Work task> The answer must consist of every line from the data that holds "Type".

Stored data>
□ □ □ □ □ □ □
(** C5: for a non-empty family of finite input sequences, the outputs of
    [conjunction], [disjunction] and (on exact rationals) [averaged] end
    without error after as many elements as the shortest input has; inputs
    of lengths 3 and 5 give exactly 3 outputs. *)
Theorem zipping_length_is_shortest :
  (∀ (A S : Type) (truth : A → bool)
     (values : list (iterator A S)) (xss : list (list A)) n,
      values ≠ [] → Forall2 finite values xss → (min_length xss < n)%nat →
      (∃ out, observe n (conjunction truth values) = (out, Ends)
              ∧ length out = min_length xss)
      ∧ (∃ out, observe n (disjunction truth values) = (out, Ends)
                ∧ length out = min_length xss))
  ∧ (∀ (S : Type) (values : list (iterator Qc S)) (xss : list (list Qc)) n,
      values ≠ [] → Forall2 finite values xss → (min_length xss < n)%nat →
      ∃ out, observe n (averaged values) = (out, Ends)
             ∧ length out = min_length xss)
  ∧ observe 6 (conjunction id (iter <$> [[true; true; false];
                                         [true; false; false; true; true]]))
    = ([true; false; false], Ends)
  ∧ observe 6 (disjunction id (iter <$> [[true; true; false];
                                         [true; false; false; true; true]]))
    = ([true; true; false], Ends)
  ∧ observe 6 (averaged (iter <$> [[Q2Qc 1; Q2Qc 2; Q2Qc 3];
                                   [Q2Qc 3; Q2Qc 2; Q2Qc 1; Q2Qc 0; Q2Qc 0]]))
    = ([Q2Qc 2; Q2Qc 2; Q2Qc 2], Ends).
Proof.
  split; [|split].
  - intros A S truth values xss n Hne Hus Hn.
    apply finite_all_advance in Hus.
    split; apply (zipped_length advance); eauto.
  - intros S values xss n Hne Hus Hn. apply finite_all_advance in Hus.
    apply (zipped_length advance); [apply mean_Qc_returns|done..].
  - split; [reflexivity|]. split; [reflexivity|]. Qc_sequences.
Qed.

Lemma zipping_length_is_shortest_witness :
  ((∃ out, observe 4 (conjunction id (iter <$> [[true; true; false];
                                    [true; false; false; true; true]]))
           = (out, Ends) ∧ length out = 3%nat)
   ∧ (∃ out, observe 4 (disjunction id (iter <$> [[true; true; false];
                                      [true; false; false; true; true]]))
             = (out, Ends) ∧ length out = 3%nat))
  ∧ (∃ out, observe 4 (averaged (iter <$> [[Q2Qc 1; Q2Qc 2; Q2Qc 3];
                                [Q2Qc 3; Q2Qc 2; Q2Qc 1; Q2Qc 0; Q2Qc 0]]))
            = (out, Ends) ∧ length out = 3%nat).
Proof.
  split.
  - apply (proj1 zipping_length_is_shortest bool (list bool) id
             (iter <$> [[true; true; false]; [true; false; false; true; true]])
             [[true; true; false]; [true; false; false; true; true]] 4%nat);
      [done|repeat constructor; apply finite_iter|simpl; lia].
  - apply (proj1 (proj2 zipping_length_is_shortest) (list Qc)
             (iter <$> [[Q2Qc 1; Q2Qc 2; Q2Qc 3];
                        [Q2Qc 3; Q2Qc 2; Q2Qc 1; Q2Qc 0; Q2Qc 0]])
             [[Q2Qc 1; Q2Qc 2; Q2Qc 3]; [Q2Qc 3; Q2Qc 2; Q2Qc 1; Q2Qc 0; Q2Qc 0]]
             4%nat);
      [done|repeat constructor; apply finite_iter|simpl; lia].
Defined.

(** ** queued *)

Section QueuedFacts.
Context {A S : Type}.
Variable next : S → pull A S.
Variable generator_stop : bool.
□ □ □ □ □ □ □
Response box>
  (∀ (A S : Type) (truth : A → bool)
  ∧ (∀ (S : Type) (values : list (iterator Qc S)) (xss : list (list Qc)) n,
Context {A S : Type}.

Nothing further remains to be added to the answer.